Others on the list for possible divestment include:

·        Malayan Banking Bhd ($47.5 million in stock held) – The banking company has been identified as providing banking services in Sudan

·        LafargeHolcim Ltd ($44.2 million) — The global manufacturer of building material and engineering services was identified as potentially providing services in Sudan

·        Ultratech Cement ($11.5 million) — The building material company has been identified as having a subsidiary in Sudan

·        China Communications Construction Company Ltd. ($15.2 million) — CalPERS said the company was reported having involvement in several construction projects in Sudan

·        China Railway Group ($9.9 million). CalPERS says the transportation company was reported as having contracts in Sudan related to railway maintenance

·        Emirates Telecommunications Co. ($26.7 million) — The company has been identified as providing possible telecommunications services in Sudan

·        Sapura Energy Bhd. ($524,000) — The company is being examined for divestment because of reports that it has oil drilling ties to Sudan.

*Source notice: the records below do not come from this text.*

(* ===== verification/Cli.v ===== *)
(** * The chat program ([cmd/basic/main.go])

    The interactive program: lines of text are commands or messages to every joined
    channel.  What it prints is a list of messages, without the wording; the wall of
    text of the help is one of them.  The parsing of the flags is the standard
    library's: the model starts from their values. *)

From S2P Require Import Prelude Protocol Stream Logger Sha256 Json Identity Session Peer RelayAuth RelayManager Metrics Reconnect.
From S2P Require Import Float64 Config Probe NodeState NodeChannel NodeHeartbeat NodeRecv NodeHandshake NodeDiscovery.
From S2P Require Import NodeDispatch NodeConnect NodeLife NodeTransfer NodeLink NodeSafety NodeReach Tunnel.

(** ** Strings *)

(** [strings.Fields]: [cur] is the word being read, reversed; every turn takes a byte or a
    space, so the length bounds the turns. *)
Fixpoint fields_from (fuel : nat) (cur : bytes) (s : gostring) : list gostring :=
  let word := if bool_decide (cur = []) then [] else [reverse cur] in
  match fuel with
  | O => word
  | S fuel =>
      match s with
      | [] => word
      | b :: s' =>
          match strip_one space_runes s with
          | Some s'' => word ++ fields_from fuel [] s''
          | None => fields_from fuel (b :: cur) s'
          end
      end
  end.

Definition Fields (s : gostring) : list gostring := fields_from (S (length s)) [] s.

Definition HasPrefix (s prefix : gostring) : bool := bool_decide (take (length prefix) s = prefix).

Fixpoint Join (l : list gostring) (sep : gostring) : gostring :=
  match l with
  | [] => []
  | [s] => s
  | s :: l' => s ++ sep ++ Join l' sep
  end.

(** [strings.Split], for a separator of one byte: [cur] is the part being read, reversed. *)
Fixpoint split_from (sep : byte) (cur : bytes) (s : gostring) : list gostring :=
  match s with
  | [] => [reverse cur]
  | b :: s' => if bool_decide (b = sep) then reverse cur :: split_from sep [] s' else split_from sep (b :: cur) s'
  end.

Definition Split (s : gostring) (sep : byte) : list gostring := split_from sep [] s.

Example split_commas : Split (str "a:1, b:2,,") x2c = [str "a:1"; str " b:2"; []; []].
Proof. vm_compute. reflexivity. Qed.

Example fields_words : Fields (str " /send  ab" ++ [xe3; x80; x80] ++ str "hi there") = [str "/send"; str "ab"; str "hi"; str "there"].
Proof. vm_compute. reflexivity. Qed.

(** ** What is printed *)

Inductive cli_out :=
| Help
| PeerTotal (n : Z)
| PeerLine (short : gostring) (transport : string) (addr : option Addr) (latency : Duration)
| PeerUnknown (short : gostring)
| Usage (cmd : gostring)
| Connecting (addr : gostring)
| Info (id : gostring) (addr : option gostring) (peers : Z)
| Stats (s : Snapshot) (average : option Z)
| ChannelList (names : list gostring)
| Joined (name : gostring)
| Left (name : gostring)
| NoSuchPeer (prefix : gostring)
| Ambiguous (prefix : gostring)
| JoinFirst
| SendFailed (err : string)
| SentTo (short msg : gostring)
| Goodbye
| UnknownCommand (cmd : gostring)
| NotInAChannel
| NobodyListens
| SentToPeers (n : Z)
| PeerConnected (short : gostring)
| Received (short : gostring) (data : bytes)
| Welcome (short : gostring) (addr : option gostring) (channels : list gostring)
| ShuttingDown
| Fatal (what : string).

Section cli.
Context {NL : Noise} {W : World}.

(** [pid[:8]]. *)
Definition short_id (pid : gostring) : M gostring := lift (go_slice pid 0 8).

Definition list_peer (pid : gostring) : M cli_out :=
  r ← get_peer pid;
  match r with
  | Some r =>
      p ← peer_of r;
      let '(transport, addr, _) := GetTransportInfo p in
      let stats := GetStats p in
      latency ← (if ps_ConnectLatency stats =? 0
                 then now ← time_Now; mret (time_Sub now (ps_ConnectedAt stats))
                 else mret (ps_ConnectLatency stats));
      s ← short_id pid;
      mret (PeerLine s transport addr latency)
  | None => s ← short_id pid; mret (PeerUnknown s)
  end.

Fixpoint list_peers (pids : list gostring) : M (list cli_out) :=
  match pids with
  | [] => mret []
  | pid :: pids' => o ← list_peer pid; os ← list_peers pids'; mret (o :: os)
  end.

(** The loop over the peers: the last match and the number of matches. *)
Definition find_target (prefix : gostring) (peers : list gostring) : gostring * Z :=
  foldl (λ acc pid, if HasPrefix pid prefix then (pid, acc.2 + 1) else acc) ([], 0) peers.
(** * Pending receivables view (src/components/receivables-management.tsx)

    A shallow embedding of the React component [ReceivablesManagement]:
    its component state, its three asynchronous handlers
    ([loadInitialData], [handleLoadMore], [handleDownload]), the part of
    [render] that depends on the pagination state, and the two report
    artifacts handed to jsPDF/autoTable and to Papa.unparse.

    JavaScript values are modelled as the code has them: a [number] is an
    IEEE-754 binary64 value ([spec_float]), strings are [string], arrays are
    lists, object literals with a fixed key order are association lists. *)

From Stdlib Require Import ZArith NArith List String Ascii Bool Lia.
From Stdlib Require Import Floats.SpecFloat.
From Stdlib Require Import DecimalString.
From Stdlib Require DecimalN.
Import ListNotations.

Local Open Scope string_scope.
Local Open Scope list_scope.

(** ** Text helpers *)

Module Text.

Definition chars (s : string) : list ascii := list_ascii_of_string s.
Definition text (cs : list ascii) : string := string_of_list_ascii cs.

Definition is_digit (c : ascii) : bool :=
  let n := nat_of_ascii c in (48 <=? n)%nat && (n <=? 57)%nat.

(** Decimal representation of a natural number, no leading zeros, ["0"] for
    zero: what template literals and [String(n)] print for a small
    non-negative integer. *)
Definition decimal (n : N) : list ascii :=
  chars (NilZero.string_of_uint (N.to_uint n)).

Fixpoint zeros (k : nat) : list ascii :=
  match k with
  | O => []
  | S k' => "0"%char :: zeros k'
  end.

(** [padStart(width, '0')] on a digit string. *)
Definition pad_left (width : nat) (cs : list ascii) : list ascii :=
  zeros (width - List.length cs) ++ cs.

(** "Exactly two decimal places": an optional minus sign, at least one
    integer digit, a point, and exactly two fraction digits. *)
Definition two_decimal_places (s : string) : bool :=
  let cs := chars s in
  let unsigned :=
    match cs with
    | c :: r => if Ascii.eqb c "-" then r else cs
    | [] => cs
    end in
  match rev unsigned with
  | d2 :: d1 :: "."%char :: ip =>
      is_digit d2 && is_digit d1 &&
      negb (Nat.eqb (List.length ip) 0) && forallb is_digit ip
  | _ => false
  end.

End Text.

(** ** JavaScript numbers and [Number.prototype.toFixed] *)

Module JsNumber.
Import Text.

(** A JS [number]: NaN, a signed infinity, a signed zero, or
    [(-1)^s * m * 2^e]. *)
Definition number : Type := spec_float.

(** The binary64 values among them. *)
Definition is_binary64 (x : number) : bool := valid_binary 53 1024 x.

Definition is_finite (x : number) : bool :=
  match x with
  | S754_zero _ | S754_finite _ _ _ => true
  | _ => false
  end.

(** [m * 2^e >= c], for a positive mantissa and an integer bound. *)
Definition mag_ge (m : positive) (e : Z) (c : Z) : bool :=
  if (0 <=? e)%Z then (c <=? Z.pos m * 2 ^ e)%Z
  else (c * 2 ^ (- e) <=? Z.pos m)%Z.

(** The integer [n] for which [n / 10^f - m * 2^e] is as close to zero as
    possible, the larger one on a tie (ECMAScript, toFixed step 11.a). *)
Definition nearest_scaled (f : nat) (m : positive) (e : Z) : Z :=
  let scale := (10 ^ Z.of_nat f)%Z in
  if (0 <=? e)%Z then (Z.pos m * 2 ^ e * scale)%Z
  else ((2 * scale * Z.pos m + 2 ^ (- e)) / 2 ^ (1 - e))%Z.

(** Steps 11.b-d of toFixed: digits of [n], left-padded with zeros to
    [f + 1] characters, with a point before the last [f]. *)
Definition fixed_digits (f : nat) (n : Z) : list ascii :=
  let m := pad_left (S f) (decimal (Z.to_N n)) in
  let k := List.length m in
  match f with
  | O => m
  | _ => firstn (k - f) m ++ "."%char :: skipn (k - f) m
  end.

(** *** Number::toString for values of magnitude at least 10^21

    The shortest digit string [s] (of [k] digits) and exponent [n] with
    [s * 10^(n-k)] rounding to the number, printed in exponent notation. *)

Fixpoint normalize (fuel : nat) (m : Z) (e : Z) : Z * Z :=
  match fuel with
  | O => (m, e)
  | S fuel' =>
      if (m <? 2 ^ 52)%Z then normalize fuel' (2 * m)%Z (e - 1)%Z else (m, e)
  end.

(** Does the integer [v] round (to nearest, ties to even) to the binary64
    value [m * 2^e], with [2^52 <= m < 2^53] and [e >= 2]? *)
Definition rounds_to (m e v : Z) : bool :=
  let x := (m * 2 ^ e)%Z in
  let up := (2 ^ (e - 1))%Z in
  let down := if (m =? 2 ^ 52)%Z then (2 ^ (e - 2))%Z else (2 ^ (e - 1))%Z in
  if Z.even m then (x - down <=? v)%Z && (v <=? x + up)%Z
  else (x - down <? v)%Z && (v <? x + up)%Z.

Fixpoint count_digits (fuel : nat) (x : Z) : nat :=
  match fuel with
  | O => O
  | S fuel' => if (x <=? 0)%Z then O else S (count_digits fuel' (x / 10)%Z)
  end.

(** Search for the least [k] in [k0 .. k0 + fuel]. Returns [(s, n)]. *)
Fixpoint shortest (fuel : nat) (k : nat) (m e : Z) (n : nat) : Z * nat :=
  let x := (m * 2 ^ e)%Z in
  let p := (10 ^ Z.of_nat (n - k))%Z in
  let lo := (x / p)%Z in
  let hi := (lo + 1)%Z in
  let ok_lo := rounds_to m e (lo * p)%Z in
  let ok_hi := rounds_to m e (hi * p)%Z in
  let pick :=
    if ok_lo && ok_hi then
      Some (if (x - lo * p <=? hi * p - x)%Z then lo else hi)
    else if ok_lo then Some lo
    else if ok_hi then Some hi
    else None in
  match pick, fuel with
  | Some s, _ =>
      if (s =? 10 ^ Z.of_nat k)%Z then ((s / 10)%Z, S n) else (s, n)
  | None, O => (lo, n)
  | None, S fuel' => shortest fuel' (S k) m e n
  end.

Definition exponent_notation (m : positive) (e : Z) : list ascii :=
  let '(m', e') := normalize 64 (Z.pos m) e in
  let n := count_digits 400 (m' * 2 ^ e')%Z in
  let '(s, n') := shortest 16 1 m' e' n in
  let ds := decimal (Z.to_N s) in
  let mant :=
    match ds with
    | d :: (_ :: _) as rest => d :: "."%char :: rest
    | _ => ds
    end in
  mant ++ chars "e+" ++ decimal (N.of_nat (n' - 1)).

(** [x.toFixed(f)] for [0 <= f <= 100] (the component only ever passes the
    literal 2; larger arguments raise a RangeError in JavaScript). *)
Definition toFixed (f : nat) (x : number) : string :=
  match x with
  | S754_nan => "NaN"
  | S754_infinity false => "Infinity"
  | S754_infinity true => "-Infinity"
  | S754_zero _ => text (fixed_digits f 0)
  | S754_finite s m e =>
      let sign := if s then ["-"%char] else [] in
      if mag_ge m e (10 ^ 21) then text (sign ++ exponent_notation m e)
      else text (sign ++ fixed_digits f (nearest_scaled f m e))
  end.

End JsNumber.

(** ** Calendar dates and the two date-fns patterns the component uses *)

Module DateFns.
Import Text.

(** The local calendar date read by [new Date()]: [getFullYear()] (which
    may be zero or negative), the month counted from 1, the day of the
    month. *)
Record Date : Type := mkDate { year : Z; month : N; day : N }.

(** A date of the common era with a four-digit year. *)
Definition valid_date (d : Date) : bool :=
  (0 <? year d)%Z && (year d <? 10000)%Z &&
  (1 <=? month d)%N && (month d <=? 12)%N &&
  (1 <=? day d)%N && (day d <=? 31)%N.

(** The year the tokens [y] and [yyyy] print: the year of the era, that
    is the year itself when positive and [1 - year] otherwise (year 0 is
    1 BC). *)
Definition eraYear (d : Date) : N :=
  Z.to_N (if (0 <? year d)%Z then year d else 1 - year d).

(** [format(d, 'yyyy-MM-dd')]: zero-padded year of the era (4), month (2),
    day (2). *)
Definition format_yyyy_MM_dd (d : Date) : string :=
  text (pad_left 4 (decimal (eraYear d)) ++ "-"%char ::
        pad_left 2 (decimal (month d)) ++ "-"%char ::
        pad_left 2 (decimal (day d))).

Definition month_names : list string :=
  ["January"; "February"; "March"; "April"; "May"; "June"; "July";
   "August"; "September"; "October"; "November"; "December"].

(** The en-US ordinal suffix of date-fns. *)
Definition ordinal_suffix (n : N) : string :=
  let rem100 := (n mod 100)%N in
  if ((20 <? rem100) || (rem100 <? 10))%N then
    match (rem100 mod 10)%N with
    | 1%N => "st"
    | 2%N => "nd"
    | 3%N => "rd"
    | _ => "th"
    end
  else "th".

(** [format(d, 'PPP')], the long localized date: [MMMM do, y]. *)
Definition format_PPP (d : Date) : string :=
  (nth (N.to_nat (month d) - 1) month_names "" ++ " " ++
   text (decimal (day d)) ++ ordinal_suffix (day d) ++ ", " ++
   text (decimal (eraYear d)))%string.

(** Shape of an ISO calendar date: [dddd-dd-dd]. *)
Definition is_iso_date (s : string) : bool :=
  match chars s with
  | [y1; y2; y3; y4; a; m1; m2; b; d1; d2] =>
      forallb is_digit [y1; y2; y3; y4; m1; m2; d1; d2] &&
      Ascii.eqb a "-" && Ascii.eqb b "-"
  | _ => false
  end.

End DateFns.

Import Text JsNumber DateFns.

(** ** Data model *)

(** [CustomerWithDue] of [@/lib/types]: the fields the view reads. *)
Module CustomerWithDue.
Record t : Type := mk { id : string; name : string; phone : string;
                        dueBalance : number }.
End CustomerWithDue.

(** The pagination cursor [lastVisible]. *)
Module LastVisible.
Record t : Type := mk { id : string; dueBalance : number }.
End LastVisible.

(** Argument and result of [getCustomersWithDueBalancePaginated]. *)
Record PageRequest : Type := mkPageRequest {
  userId : string;
  pageLimit : N;
  lastVisible : option LastVisible.t
}.

Record PageResponse : Type := mkPageResponse {
  customersWithDue : list CustomerWithDue.t;
  hasMoreResult : bool
}.

(** The signed-in user of [useAuth()]; every field the letterhead reads may
    be missing. *)
Module AuthUser.
Record t : Type := mk {
  companyName : option string;
  address : option string;
  phone : option string;
  bkashNumber : option string;
  bankInfo : option string
}.
End AuthUser.

(** JavaScript truthiness of a string, and of a possibly missing string. *)
Definition truthy (s : string) : bool :=
  match s with
  | EmptyString => false
  | _ => true
  end.

(** [v || fallback]. *)
Definition or_else (v : option string) (fallback : string) : string :=
  match v with
  | Some s => if truthy s then s else fallback
  | None => fallback
  end.

(** The four [useState] cells. *)
Record State : Type := mkState {
  customers : list CustomerWithDue.t;
  hasMore : bool;
  isInitialLoading : bool;
  isLoadingMore : bool
}.

Definition initialState : State :=
  {| customers := []; hasMore := true;
     isInitialLoading := true; isLoadingMore := false |}.

Definition setCustomers (f : list CustomerWithDue.t -> list CustomerWithDue.t)
  (s : State) : State :=
  {| customers := f (customers s); hasMore := hasMore s;
     isInitialLoading := isInitialLoading s;
     isLoadingMore := isLoadingMore s |}.

Definition setHasMore (b : bool) (s : State) : State :=
  {| customers := customers s; hasMore := b;
     isInitialLoading := isInitialLoading s;
     isLoadingMore := isLoadingMore s |}.

Definition setIsInitialLoading (b : bool) (s : State) : State :=
  {| customers := customers s; hasMore := hasMore s;
     isInitialLoading := b; isLoadingMore := isLoadingMore s |}.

·        MTN Group Limited ($18.3 million) — CalPERS says the company was identified as providing telecommunications services in Sudan.

·        Fuji Electric Co. Ltd. ($9.4 million) is on the list for possible divestment by CalPERS for potentially providing heavy equipment in Sudan.

·        Larsen & Tourbro Ltd. ($8.5 million) — The engineering, construction, manufacturing and financial services conglomerate, with global operations was reported as providing consulting services to the government of Sudan.

CalPERS does not state in its report how long the divestment review process will take,  nor were they immediately available for comment.

Since CalPERS began its divestment program, it has divested 10 companies that it says have done business in Sudan. These are all Sudan, not Sudan and Iran. The companies divested are: Dongfeng Motor Group Co. Ltd., El Sewedy Electric Co., Oil & Natural Gas Co. (India), Mangalore Refinery and Petrochemical Ltd. (India), Baharat Heavy Electrical Ltd., PECD Bhd., PetroChina, Sudan Telecom (aka Sudatel), China Petroleum and Chemical Corp., and Nam Fatt Co Bhd.

An additional seven companies have been invested for having business connections in Iran. They are China BlueChemical Ltd., China Oilfield Services Ltd., CNOOC Ltd., Daelim Industrial Co., Doosan Corporation, India Oil Corporation, and Oil India Limited.

CalPERS does have an out if it determines companies meet the threshold for divestments. If it finds the divesting would be a violation of its fiduciary duty, in other words it could suffer portfolio losses, it would not be compelled to divest.